Changes afoot for Share Schemes

Posted by admin at 15:51 on 13 Feb 2017

Share:


On 6th March 2012 the Office of Tax Simplification (OTS) published their final report on the review of the tax advantaged employee share schemes available to UK employees. Namely the Enterprise Management Incentive (EMI), the Share Incentive Plan (SIP), the Company Share Option Plan (CSOP) and the Save-As-You-Earn (SAYE).

This article summarises some of the main recommendations and proposals outlined in the report. The proposals, if implemented, should make it easier for companies to incentivise employees using approved share plans.

The proposals aim to relieve some of the administrative burden currently experienced by employers when implementing and administering an approved employee share scheme.

The approval process is a significant burden experienced by companies when implementing an approved employee share scheme. The SIP, CSOP and SAYE all require formal approval from HMRC before they can be implemented. This can significantly delay the roll-out of such plans. The EMI is currently the only approved employee share scheme which can be implemented on a self-certification basis. The proposal is that all four schemes can be implemented on a self -certification basis in the future.
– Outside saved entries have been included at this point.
Lemma queues_AddClient s name connInfo local wire : queues_ok s -> wlp (AddClient name connInfo local wire) (fun _ => queues_ok) s.
Proof.
  intros HQ. unfold AddClient. apply wlp_bind, wlp_get, wlp_bind. unfold new_client, tick.
  apply wlp_bind, wlp_bind, wlp_get, wlp_bind, wlp_modify, wlp_ret, wlp_bind, wlp_get, wlp_bind, wlp_modify, wlp_ret.
  apply queues_modify; [|done|].
  { intros c cd k E Ek. cbn in E. apply lookup_insert_Some in E as [[<- <-]|[_ E]]; [|eauto]. cbn in Ek. injection Ek as <-. by intros id. }
  intros s1 H1. apply queues_end; [|done]. unfold keeps_queues. frame.
Qed.
Lemma fr_remove_from_topic c t : keeps_queues (remove_from_topic c t).
Proof. unfold keeps_queues, remove_from_topic. frame. Qed.
Lemma queues_RemoveClient s id : queues_ok s -> wlp (RemoveClient id) (fun _ => queues_ok) s.
Proof.
  intros HQ. unfold RemoveClient. apply wlp_bind, wlp_get. pose proof fr_remove_from_topic as Hf. unfold keeps_queues in Hf.
  do 7 (apply queues_bind; [unfold keeps_queues; frame|done|]; intros ? ? ?). unfold free_client.
  apply queues_bind; [unfold keeps_queues; frame|done|]. intros ? ? ?. apply wlp_modify. intros c0 cd' k E Ek. cbn in E.
  apply lookup_delete_Some in E as [_ E]. eauto.
Qed.
Lemma queues_SetLocal s local : queues_ok s -> wlp (SetLocal local) (fun _ => queues_ok) s.
Proof.
  intros HQ. unfold SetLocal. apply queues_modify; [done..|]. clear s HQ. intros s HQ. apply queues_bind; [unfold keeps_queues; frame|done|].
  clear s HQ. intros m s HQ. apply queues_modify; [done..|]. clear s HQ. intros s HQ. apply queues_end; [|done]. cbv zeta. unfold keeps_queues. frame.
Qed.
Lemma fr_load_items time i l : keeps_queues (load_items time i l).
Proof.
  revert i. induction l as [|item l IH]; intros i; cbn [load_items]; [apply fr_ret|]. unfold keeps_queues, load_run, make_at in *. frame.
Qed.
Lemma queues_op op s : ok s -> queues_ok s -> wlp (server_run op) (fun _ => queues_ok) s.
Proof.
  intros HG HQ. destruct op as [name ? ? ?|id|id data|times id data|msgs|local|t|id t|conns| |what text]; cbn [server_run].
  - apply wlp_bind. eapply wlp_mono; [by apply queues_AddClient|]. by intros a s' H'.
  - by apply queues_RemoveClient.
  - apply queues_end; [|done]. unfold keeps_queues, ProcessIncomingText, client_at, Client4_ProcessIncomingText. frame.
  - unfold ProcessIncomingBinary, client_at. apply wlp_bind, wlp_bind, wlp_get, wlp_deref. intros c Ec. apply wlp_bind.
    unfold client. apply wlp_bind, wlp_get, wlp_deref. intros cd E. pose proof (good_kind None no_ref s c cd HG E) as Hk.
    destruct (cd_kind cd); [done| |done]. apply queues_end; [|done]. unfold keeps_queues, Client4_ProcessIncomingBinary. frame.
  - apply queues_end; [|done]. unfold keeps_queues, HandleLocal, Local_HandleLocal. frame.
  - by apply queues_SetLocal.
  - apply queues_end; [|done]. unfold keeps_queues, SendControl. frame.
  - apply queues_end; [|done]. unfold keeps_queues, SendValues. frame.
  - apply queues_end; [|done]. unfold keeps_queues, ConnectionsChanged, UpdateMetaClients. frame.
  - apply queues_end; [|done]. unfold keeps_queues, PersistentChanged. frame.
  - apply queues_end; [|done]. pose proof fr_load_items as Hl. unfold keeps_queues, LoadPersistent in *. frame.
Qed.

(** A state the server comes to by permitted operations *)
Definition reached s : Prop := exists (store : L) ops, li_ok store /\
  allowed_all permitted server_run ops (SImpl_make store) = true /\ for_each ops server_run (SImpl_make store) = Some (tt, s).

Lemma reached_ok s : reached s -> ok s /\ queues_ok s.
Proof.
  intros (store & ops & Hst & Ha & E). assert (queues_ok (SImpl_make store)) as HQ.
  { intros c cd k Ec Ek. cbn in Ec. by apply lookup_singleton_Some in Ec as [<- <-]. }
  pose proof (ok_make store Hst) as HG. revert HG HQ Ha E. generalize (SImpl_make store) as s0.
  induction ops as [|op ops IH]; intros s0 HG HQ Ha E; cbn in *; [by injection E as <-|].
  apply andb_true_iff in Ha as [Hop Ha]. pose proof (safe_op op s0 HG Hop) as W. pose proof (queues_op op s0 HG HQ) as WQ.
  unfold safe, wp, wlp, bind in *. destruct (server_run op s0) as [[[] s1]|]; [|done]. by apply (IH s1).
Qed.

(** [mode] says that a client gets a value, with the queue of client [k] before and [k'] after. *)
Definition got_value (local : bool) (mode : SendMode) (id : nat) (value : Value) (k k' : Client4) : Prop :=
  if local then
    if bool_decide (mode = kSendDisabled) then k' = k else exists n, k' = sent_now n id value k
  else
    pending id (k4_outgoing k') = newest mode (pending id (k4_outgoing k)) value /\
    (forall id', id' <> id -> pending id' (k4_outgoing k') = pending id' (k4_outgoing k)) /\
    control (k4_outgoing k') = control (k4_outgoing k) /\ k4_wire k' = k4_wire k.
Lemma queue_value_wire mode id value k : mode <> kSendImmNoFlush -> k4_wire (queue_value mode id value k) = k4_wire k.
Proof. intros Hm. destruct mode; cbn [queue_value]; [done|done| |done]. by repeat case_match. Qed.
Lemma receives_got mode id value cd k cd' : cd_kind cd = K4 k -> queue_ok k -> mode <> kSendImmNoFlush -> receives mode id value cd cd' ->
  exists k', cd' = cd <| cd_kind := K4 k' |> /\ got_value (cd_local cd) mode id value k k'.
Proof.
  intros Ek Hk Hm. unfold receives, got_value. rewrite Ek. assert (cd = cd <| cd_kind := K4 k |>) as Hid by (destruct cd; cbn in *; by subst).
  case_bool_decide as Hd.
  - intros ->. exists k. split; [done|]. subst mode. by destruct (cd_local cd).
  - destruct (cd_local cd); [intros [n ->]; eauto|]. intros ->. eexists. split; [done|].
    destruct (queue_value_spec mode id value k Hk Hm) as (E1 & E2 & E3). split_and!; [done..|by apply queue_value_wire].
Qed.

(** C3. In every state that a server comes to with clients of version 4 and the local side, a value
    that one of them, or the server itself, sets for a topic is delivered as follows.  [SetValue]
    runs without undefined behaviour.  The topic takes the value as its last one if [accepts]
    allows it: it has none, the last one is from the same source or has no time, or the value is
    not older; otherwise the topic stays as it is.  Whether it was accepted or not, the value goes to
    every client but its source by the union of the subscriptions of that client to the topic: a
    client without one, or with ones for topics only, gets nothing; a client on the same machine has
    it written to its connection and flushed at once; of the others, one that wants all values has it
    added to those queued under the id of the topic, and one that does not has it in place of the
    newest that is queued under that id.  What is queued under other ids, control messages, and
    what was written to the connections of these clients stay as they are.  There is no other
    client but the local one, whose storage is called with the value exactly if it is there,
    subscribed and not the source. *)
Theorem server_delivers s from t td value : reached s -> s_topicHeap s !! t = Some td ->
  exists s', SetValue from t value s = Some (tt, s') /\
    s_topicHeap s' = <[t := if accepts from value td then td <| td_lastValue := value |> <| td_lastValueClient := from |> else td]> (s_topicHeap s) /\
    (forall c cd, s_clientHeap s !! c = Some cd -> c <> s_localClient s ->
       exists k k', cd_kind cd = K4 k /\ s_clientHeap s' !! c = Some (cd <| cd_kind := K4 k' |>) /\
         got_value (cd_local cd) (value_mode s from td c) (td_id td) value k k') /\
    (if negb (bool_decide (value_mode s from td (s_localClient s) = kSendDisabled)) && s_local s
     then li_NetworkSetValue (td_localHandle td) value (s_store s) = Some (tt, s_store s') else s_store s' = s_store s).
Proof.
  intros [HG HQ]%reached_ok Et. assert (has_topic s t) as Ht by (exists (td_core td); by apply topic_core).
  destruct (kc_run _ s (kc_SetValue None no_ref s from t value HG Ht)) as ([] & s' & E & _).
  destruct (wlp_run _ _ _ _ _ (wlp_SetValue s from t td value HG Et) E) as (E1 & E2 & E3). exists s'. split_and!; try done.
  intros c cd Ec Hc. pose proof (good_kind None no_ref s c cd HG Ec) as Hk. destruct (cd_kind cd) as [|k|k] eqn:Ek; [done|clear Hk|done].
  destruct (E2 c cd k Ec Ek) as (cd' & Ec' & Hr). destruct (receives_got _ _ _ _ k _ Ek ltac:(by eapply HQ) ltac:(apply value_mode_valid) Hr) as (k' & -> & Hg).
  eauto.
Qed.
End Delivery.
The second recommendation of the report refers to CSOPs. There has been a decline in the use of the CSOP but the research didn't provide a definite reason for the fall. The OTS states that there is a strong case for the use of CSOPs by its current users and encourages further research into their use and relevance. The Companies that typically use CSOPs are smaller companies who (perhaps due to their trading activity) do not qualify for an EMI, Companies that are too large to fall within the limits of the EMI and companies who use the CSOP to reward employees who do not meet the working time requirements of EMI. The OTS recommends that more research is undertaken for CSOPs to establish more detailed information regarding the type of companies using them.

The third recommendation (a key proposal which RM2 put forward to the OTS during the consultation) is to merge the EMI and the CSOP, the two discretionary approved schemes. This recommendation is being made with a view that the schemes are already very similar and a merge of the two would result in a reduction of legislation and administrative burden. Similar criteria would apply to the schemes and the individual limits of the EMI (£250,000) and the CSOP (£30,000) would still apply. Those companies meeting the current EMI criteria could award options using the current EMI limits and those who don't meet the criteria could award options using the current CSOP limit. The merger would mean that a company using both an EMI and a CSOP wouldn't incur two lots of fees in the implementation and administration of the schemes. It would allow higher levels of flexibility in the plans with regard to changes in their trading activity. This would simplify both the rules and the associated legislation.

Along with the three main recommendations there are a number of improvements proposed. In short these are as follows:

  • Create a single annual return form on which all approved grants could be recorded.
  • Introduce online filing for share plan returns and notifications.
  • Allow Company's and Trustees more flexibility in how they wish to communicate with the participants.
  • Harmonise definitions across the four plans. For example create one definition across all of the approved plans e.g. simplifying the definition of Good and Bad leavers.
  • In the event that an option exchange isn't feasible allow a tax free early exercise to protect the employees.
  • Removal of the material interest provisions in relation to SIPs and SAYEs. It is the view that the legislation surrounding these particular plans is disproportionate to any tax avoidance which could take place.
  • Permit associated companies to participate in approved schemes provided that they are a subsidiary of the company whose shares are being acquired.

Recommendations specific to SIP

  • Reduce the tax free savings period to three years. This will be most welcome for SIP employees.
  • Remove the cap on dividend shares and allow all dividends received on SIP shares to be reinvested into the scheme.

Recommendations specific to EMI

  • Extend the 40 day exercise period to six months. In most cases this limit is impractical and doesn't allow sufficient time for the employee to raise the funds to exercise.
  • Working time criteria should only apply to directors rather than all employees. This would allow those employees with flexible or part-time working hours to benefit from the scheme. This would reduce the likelihood of a participant being disqualified due to their working time.
  • Reduce the list of excluded trading activities by removing certain trades. The legislation relating to qualifying trades and excluded activities is confusing. Companies can easily disqualify themselves by carrying out a disqualifying activity even if it only contributes to a minor amount of its activities.

During the research of this report The RM2 Partnership Limited were consulted by the OTS and asked for our thoughts. We welcome the fact that many of our suggestions have been reflected in the recommendations made in this report and will continue to support the OTS in their mission to simplify employee share schemes.  We now await the Chancellor's Budget on 21 March for news as to a timetable for implementation of these changes and whether any will make it into the Finance Bill for this year.